(** * graphDescend: breadth-first flattening of a nested document

    A shallow embedding of [src/graph-descend.js].  The JavaScript function
    builds one MongoDB aggregation expression; what is embedded here is the
    function that this expression denotes once the aggregation engine
    evaluates it against a document ([$$ROOT]).

    - BSON values are the inductive type [bson]; a field that is absent
      ("missing") is [None] in an [option bson].  The values that the plan
      looks into (null, booleans, integers, strings, arrays, documents)
      have a constructor each; a value of any other BSON type (double,
      long, objectId, date, ...) is only copied and tagged by the plan, and
      is an [Other] with its type and its bytes.
    - The two object literals the expression itself builds have a fixed
      shape and are records: a work-list entry [{_depth, _idx, subdoc}] is
      a [node], the accumulator [{result, subLevelsToInspect}] of the outer
      [$reduce] is an [acc].
    - [$let] is [let], [$cond] is [if], [$reduce] is [fold_left], and the
      variables [$$value] and [$$this] are the binders [value] and [this].
    - The parameters are the JavaScript arguments: field names are plain
      strings (an operand string that starts with a dollar sign would be
      read by the engine as a field path), [maxElements] and [maxDepth] are
      integers.
    - An operator that makes the engine abort the aggregation
      ([$objectToArray] on a value that is neither a document nor [null],
      [$range] on a bound that is not a 32-bit integer) makes the plan
      return [None].  The limits of the engine on memory and time are not
      part of the embedding. *)

From Stdlib Require Import List ZArith Bool Lia Ascii String.
From Stdlib Require Import DecimalString DecimalZ.
Import ListNotations.

Local Open Scope string_scope.
Local Open Scope list_scope.
Local Open Scope Z_scope.

(** ** BSON values *)

#[local] Set Warnings "-register-all".

(** The BSON types whose values the plan never looks into. *)
Inductive bson_tag : Type :=
| Double
| BinData
| Undefined
| ObjectId
| Date
| Regex
| DbPointer
| JavaScript
| Symbol
| JavaScriptWithScope
| Timestamp
| Long
| Decimal128
| MinKey
| MaxKey.

(** [Int n] is a whole number as a driver stores it: a 32-bit integer when
    it fits in 32 bits, a 64-bit one otherwise.  A 64-bit integer with a
    small value, as a value of every type of [bson_tag], is an [Other]. *)
Inductive bson : Type :=
| Null
| Boolean (b : bool)
| Int (n : Z)
| Str (s : string)
| Arr (l : list bson)
| Doc (fs : list (string * bson))
| Other (tag : bson_tag) (bytes : list Byte.byte).

Definition document : Type := list (string * bson).

(** Whether a number is representable as a 32-bit integer. *)
Definition int32 (n : Z) : bool :=
  (-2147483648 <=? n) && (n <=? 2147483647).

(** The name [$type] gives to a type of [bson_tag]. *)
Definition tag_name (t : bson_tag) : string :=
  match t with
  | Double => "double"
  | BinData => "binData"
  | Undefined => "undefined"
  | ObjectId => "objectId"
  | Date => "date"
  | Regex => "regex"
  | DbPointer => "dbPointer"
  | JavaScript => "javascript"
  | Symbol => "symbol"
  | JavaScriptWithScope => "javascriptWithScope"
  | Timestamp => "timestamp"
  | Long => "long"
  | Decimal128 => "decimal"
  | MinKey => "minKey"
  | MaxKey => "maxKey"
  end.

(** [$type]: the tag of a value that is present. *)
Definition bson_type (v : bson) : string :=
  match v with
  | Null => "null"
  | Boolean _ => "bool"
  | Int n => if int32 n then "int" else "long"
  | Str _ => "string"
  | Arr _ => "array"
  | Doc _ => "object"
  | Other t _ => tag_name t
  end.

(** The first field of a document with a given name. *)
Fixpoint lookup (k : string) (fs : document) : option bson :=
  match fs with
  | [] => None
  | (k', v) :: fs' => if String.eqb k k' then Some v else lookup k fs'
  end.

(** [$getField]: missing input gives missing, [null] and the deprecated
    [undefined] give [null], a document gives the field (missing when
    absent), anything else gives missing. *)
Definition getField (field : string) (input : option bson) : option bson :=
  match input with
  | None => None
  | Some Null => Some Null
  | Some (Other Undefined _) => Some Null
  | Some (Doc fs) => lookup field fs
  | Some _ => None
  end.

(** [$isArray] *)
Definition isArray (v : option bson) : bool :=
  match v with
  | Some (Arr _) => true
  | _ => false
  end.

(** The elements of an array, for the operators that are only reached
    behind an [$isArray] test ([$size], [$arrayElemAt]). *)
Definition elements (v : option bson) : list bson :=
  match v with
  | Some (Arr l) => l
  | _ => []
  end.

(** [$size]: a 32-bit integer, as an array inside a BSON document (of
    16 megabytes at most) has far fewer than [2^31] elements. *)
Definition size (v : option bson) : Z :=
  Z.of_nat (List.length (elements v)).

(** [$arrayElemAt] at an index inside the array. *)
Definition arrayElemAt (v : option bson) (i : Z) : bson :=
  nth (Z.to_nat i) (elements v) Null.

(** [$objectToArray]: the key/value pairs of a document, [null] for
    [null] and [undefined], and an error that aborts the evaluation for any
    other value. *)
Inductive pairs : Type :=
| Pairs (kv : document)
| NullPairs
| Failure.

Definition objectToArray (v : bson) : pairs :=
  match v with
  | Doc fs => Pairs fs
  | Null => NullPairs
  | Other Undefined _ => NullPairs
  | _ => Failure
  end.

(** [$arrayToObject]: fields are set one after the other; setting a name
    that is already there replaces its value in place, so that the last
    occurrence of a repeated name gives the value. *)
Fixpoint setField (k : string) (v : bson) (d : document) : document :=
  match d with
  | [] => [(k, v)]
  | (k', v') :: d' =>
      if String.eqb k k' then (k', v) :: d' else (k', v') :: setField k v d'
  end.

Definition arrayToObject (kv : document) : document :=
  fold_left (fun d e => setField (fst e) (snd e) d) kv [].

(** The values of [$range: [a, b]]: the integers from [a] up to, and
    without, [b]. *)
Definition range_values (a b : Z) : list Z :=
  map (fun k => a + Z.of_nat k) (seq 0 (Z.to_nat (b - a))).

(** [$range: [a, b]]: both bounds have to be representable as 32-bit
    integers, or the evaluation is aborted. *)
Definition range (a b : Z) : option (list Z) :=
  if int32 a && int32 b then Some (range_values a b) else None.

(** [$toString] of an integer: its decimal notation. *)
Definition toString (n : Z) : string :=
  NilZero.string_of_int (Z.to_int n).

(** [$slice: [l, position, n]] for a position and a count that are not
    negative. *)
Definition slice {A : Type} (l : list A) (position n : Z) : list A :=
  firstn (Z.to_nat n) (skipn (Z.to_nat position) l).

(** The value of a field of an emitted element. *)
Definition field (k : string) (r : bson) : option bson :=
  match r with
  | Doc fs => lookup k fs
  | _ => None
  end.

(** A record with a single field, as the overrun warning is. *)
Definition single_field (r : bson) : bool :=
  match r with
  | Doc [_] => true
  | _ => false
  end.

(** Whether a value is an array whose elements are all documents. *)
Definition sequence_of_documents (v : option bson) : bool :=
  match v with
  | Some (Arr l) =>
      forallb (fun c => match c with Doc _ => true | _ => false end) l
  | _ => false
  end.

(** ** Paths *)

(** Whether a string has the separator of paths in it. *)
Fixpoint has_underscore (s : string) : bool :=
  match s with
  | EmptyString => false
  | String c s' => Ascii.eqb c "_"%char || has_underscore s'
  end.

(** The path [s] goes through the path [p]: it is [p], a separator, and
    more. *)
Definition extends (p s : string) : Prop :=
  exists t, s = (p ++ String "_"%char t)%string.

(** The number of separators in a path. *)
Fixpoint count_underscore (s : string) : nat :=
  match s with
  | EmptyString => 0%nat
  | String c s' =>
      ((if Ascii.eqb c "_"%char then 1 else 0) + count_underscore s')%nat
  end.

(** The path of the entry reached from the document through the elements
    with the indices [ks], outermost first. *)
Definition path_of (ks : list nat) : string :=
  fold_left (fun p k => (p ++ "_" ++ toString (Z.of_nat k))%string) ks "0".

(** ** The traversal state *)

Record node : Type := Node {
  _depth : Z;
  _idx : string;
  subdoc : bson
}.

Record acc : Type := Acc {
  result : list bson;
  subLevelsToInspect : list node
}.

(** A work-list entry and the accumulator as the BSON documents they are. *)
Definition node_value (e : node) : bson :=
  Doc [("_depth", Int (_depth e)); ("_idx", Str (_idx e));
       ("subdoc", subdoc e)].

Definition acc_value (a : acc) : bson :=
  Doc [("result", Arr (result a));
       ("subLevelsToInspect", Arr (map node_value (subLevelsToInspect a)))].

Definition WARNING : bson :=
  Doc [("WARNING",
        Str "The 'maxElements' parameter for graphDescend() was not set to a large enough value to fully descend a nested document")].

(** The example document of the README. *)
Definition sample : document :=
  [("elmntId", Str "0"); ("val", Int 999);
   ("properties", Arr [
      Doc [("elmntId", Str "0.0"); ("val", Int 111);
           ("children", Arr [
              Doc [("elmntId", Str "0.0.0"); ("val", Int 123)];
              Doc [("elmntId", Str "0.0.1"); ("val", Int 456); ("children", Int 5)];
              Doc [("elmntId", Str "0.0.2"); ("val", Int 456);
                   ("children", Arr [
                      Doc [("elmntId", Str "0.0.2.0"); ("val", Int 333)];
                      Doc [("elmntId", Str "0.0.2.1"); ("val", Int 222); ("children", Str "it")];
                      Doc [("elmntId", Str "0.0.2.2"); ("val", Int 111); ("children", Arr [])]])]])];
      Doc [("elmntId", Str "0.1"); ("val", Int 222);
           ("children", Arr [
              Doc [("elmntId", Str "0.1.0"); ("val", Int 789); ("children", Doc [("x", Int 1)])];
              Doc [("elmntId", Str "0.1.1"); ("val", Int 120); ("children", Arr [])];
              Doc [("elmntId", Str "0.1.2"); ("val", Int 22); ("children", Null)]])]])].

(** A document with two children and nothing below them. *)
Definition two_children : document :=
  [("name", Str "r");
   ("children", Arr [Doc [("name", Str "a")]; Doc [("name", Str "b")]])].

(** A document with an object id, a number beyond 32 bits, a double and
    a date among its fields. *)
Definition typed_fields : document :=
  [("_id", Other ObjectId
             [Byte.x65; Byte.x4a; Byte.x1b; Byte.x2c; Byte.x3d; Byte.x4e;
              Byte.x5f; Byte.x60; Byte.x71; Byte.x82; Byte.x93; Byte.xa4]);
   ("n", Int 3000000000);
   ("ratio", Other Double
               [Byte.x00; Byte.x00; Byte.x00; Byte.x00; Byte.x00; Byte.x00;
                Byte.xf8; Byte.x3f]);
   ("since", Other Date
               [Byte.x00; Byte.x00; Byte.x00; Byte.x00; Byte.x00; Byte.x00;
                Byte.x00; Byte.x00]);
   ("count", Int 7);
   ("children", Arr [])].

(** ** The plan *)

Section Plan.

(** The arguments of [graphDescend]; left out, they are ["children"],
    [null], [25], [[]], [100] and [false]. *)
Variable connectToField : string.
Variable startWith_arg : option string.
Variable maxElements : Z.
Variable omitFields : list string.
Variable maxDepth_arg : Z.
Variable showSchema : bool.

(** [startWith = startWith ? startWith : connectToField]: [null] and the
    empty string are falsy. *)
Definition startWith : string :=
  match startWith_arg with
  | Some (String c s) => String c s
  | _ => connectToField
  end.

(** The [$let] variable [maxDepth]. *)
Definition maxDepth : Z :=
  if (maxDepth_arg <? 0) || (maxDepth_arg >? 100) then 100 else maxDepth_arg.

(** The branching field selected at iteration index [this]. *)
Definition currChildFieldName (this : Z) : string :=
  if this <=? 0 then startWith else connectToField.

(** The [cond] of the [$filter]: inside it [$$this] is the key/value pair. *)
Definition kept (this : Z) (pair : string * bson) : bool :=
  negb (String.eqb (fst pair) (currChildFieldName this))
  && negb (existsb (String.eqb (fst pair)) omitFields).

(** The [schema] entry: name and type tag of every field of the
    sub-document. *)
Definition schema (kv : document) : bson :=
  Arr (map (fun field =>
              Doc [("fieldname", Str (fst field));
                   ("type", Str (bson_type (snd field)))]) kv).

(** The argument of [$arrayToObject]. *)
Definition element_pairs (this : Z) (currLevelElement : node)
    (kv : document) : document :=
  [("_ord", Int this)]
  ++ [("_depth", Int (_depth currLevelElement))]
  ++ [("_idx", Str (_idx currLevelElement))]
  ++ (if showSchema then [("schema", schema kv)] else [])
  ++ map (fun element => (fst element, snd element)) (filter (kept this) kv).

(** The element built for a work-list entry.  [$map], [$filter],
    [$concatArrays] and [$arrayToObject] all give [null] for a [null]
    input, so a [null] sub-document gives a [null] element. *)
Definition element (this : Z) (currLevelElement : node) : option bson :=
  match objectToArray (subdoc currLevelElement) with
  | Pairs kv => Some (Doc (arrayToObject (element_pairs this currLevelElement kv)))
  | NullPairs => Some Null
  | Failure => None
  end.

#####

■ Task item
Work out the number of lines above that include the string "arguments" and write only that number.

■ Problem solution
2